Ingredients

1/2 cup golden raisins

4 cloves garlic, peeled and minced

3 tablespoons olive oil

1/2 teaspoon crushed red-pepper flakes

7 anchovy fillets, minced

3 tablespoons capers (optional)

2 pinches saffron threads

1 cup Homemade Chicken Stock, or canned low-sodium chicken broth, skimmed of fat, or white wine

1 medium head cauliflower, rinsed and trimmed to 1-inch pieces

Salt and freshly ground pepper

1 pound dried rigatoni

10 fresh basil leaves

1/2 cup pine nuts, lightly toasted

Preparation

Cover raisins with warm water in a bowl.

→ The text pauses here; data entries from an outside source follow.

Lemma has_char_split (c : ascii) (s : string) :
  has_char c s = true →
  ∃ before after, s = before +:+ String c after ∧ has_char c before = false.
Proof.
  induction s as [|d s IH]; [done|]. simpl.
  destruct (Ascii.eqb_spec d c) as [->|Hd].
  - intros _. by exists EmptyString, s.
  - simpl. intros Hs. destruct (IH Hs) as (before & after & -> & Hbefore).
    exists (String d before), after. split; [done|]. simpl.
    destruct (Ascii.eqb_spec d c); [done|]. by rewrite Hbefore.
Qed.

Lemma escape_app (s t : string) : escape (s +:+ t) = escape s +:+ escape t.
Proof. apply replace_app. Qed.

Lemma escape_other (c : ascii) (s : string) :
  c ≠ dquote → escape (String c s) = String c (escape s).
Proof.
  intros Hc. unfold escape. simpl.
  by destruct (Ascii.eqb_spec c dquote).
Qed.

Lemma escape_dquote (s : string) :
  escape (String dquote s) = String backslash (String dquote (escape s)).
Proof. reflexivity. Qed.

Lemma escape_no_dquote (s : string) :
  has_char dquote s = false → escape s = s.
Proof.
  induction s as [|c s IH]; [done|]. simpl.
  intros H. apply orb_false_iff in H as [Hc Hs].
  apply Ascii.eqb_neq in Hc. by rewrite (escape_other _ _ Hc), (IH Hs).
Qed.

Lemma has_char_escape (c : ascii) (s : string) :
  c ≠ dquote → c ≠ backslash →
  has_char c (escape s) = has_char c s.
Proof.
  intros Hq Hb. induction s as [|d s IH]; [done|].
  destruct (Ascii.eqb_spec d dquote) as [->|Hd].
  - rewrite escape_dquote, !has_char_cons, IH.
    apply not_eq_sym, Ascii.eqb_neq in Hq, Hb. by rewrite Hq, Hb.
  - by rewrite (escape_other _ _ Hd), !has_char_cons, IH.
Qed.

Lemma echo_argument_gg_script (command : string) :
  has_char squote command = false →
  echo_argument (gg_script command) = Some (command, " | ggsci").
Proof.
  intros Hcommand. unfold echo_argument, gg_script.
  rewrite strip_prefix_app. simpl. by apply single_quoted_app.
Qed.

Lemma echo_argument_cut (before after : string) :
  has_char squote before = false →
  echo_argument (gg_script (before +:+ String squote after))
  = Some (before, after +:+ "' | ggsci").
Proof.
  intros Hbefore. unfold echo_argument, gg_script.
  rewrite strip_prefix_app. simpl.
  rewrite append_assoc, append_cons. by apply single_quoted_app.
Qed.


Lemma squote_not_dquote : squote ≠ dquote.
Proof. discriminate. Qed.

Lemma squote_not_backslash : squote ≠ backslash.
Proof. discriminate. Qed.

Lemma ssh_command_layout (host command : string) :
  ssh_command host command
  = ("ssh -tt pulseuser@" +:+ host +:+ " 'sudo su - ggudb -c "
       +:+ String dquote EmptyString)
    +:+ (command +:+ String dquote "'").
Proof.
  unfold ssh_command. rewrite !append_assoc. do 2 f_equal.
Qed.





(** C6.  For the two intents other than show-lag the command handed to
    the remote session is the fixed line piping the literal console
    command into ggsci.  Each of the two lines is a single line and
    holds no double quote at all, hence none that is not escaped. *)
Theorem literal_intents_single_line shell environ (host : string) :
  (get_info_all shell environ host
   = run_ssh_command shell environ host "echo 'info all' | ggsci"
   ∧ lines "echo 'info all' | ggsci" = [ "echo 'info all' | ggsci" ]
   ∧ has_char dquote "echo 'info all' | ggsci" = false
   ∧ dquotes_backslashed "echo 'info all' | ggsci" = true)
  ∧ (get_info_credentialstore shell environ host
     = run_ssh_command shell environ host "echo 'info credentialstore' | ggsci"
     ∧ lines "echo 'info credentialstore' | ggsci"
       = [ "echo 'info credentialstore' | ggsci" ]
     ∧ has_char dquote "echo 'info credentialstore' | ggsci" = false
     ∧ dquotes_backslashed "echo 'info credentialstore' | ggsci" = true).
Proof. by repeat split. Qed.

Cook garlic and oil in a skillet over medium-low heat until garlic begins to brown, 2 to 4 minutes. Add pepper flakes, anchovies, capers, saffron, and stock. Stir, cook until combined, 2 to 3 minutes. Stir in cauliflower and raisins; season with salt and black pepper. Cook, covered, 10 to 12 minutes, until cauliflower is tender. Uncover; let liquid reduce slightly over high heat, 1 to 2 minutes.

Meanwhile, cook rigatoni in salted boiling water until just tender. Drain; toss into warm cauliflower mixture. Just before serving, tear basil leaves, and toss into pasta along with pine nuts.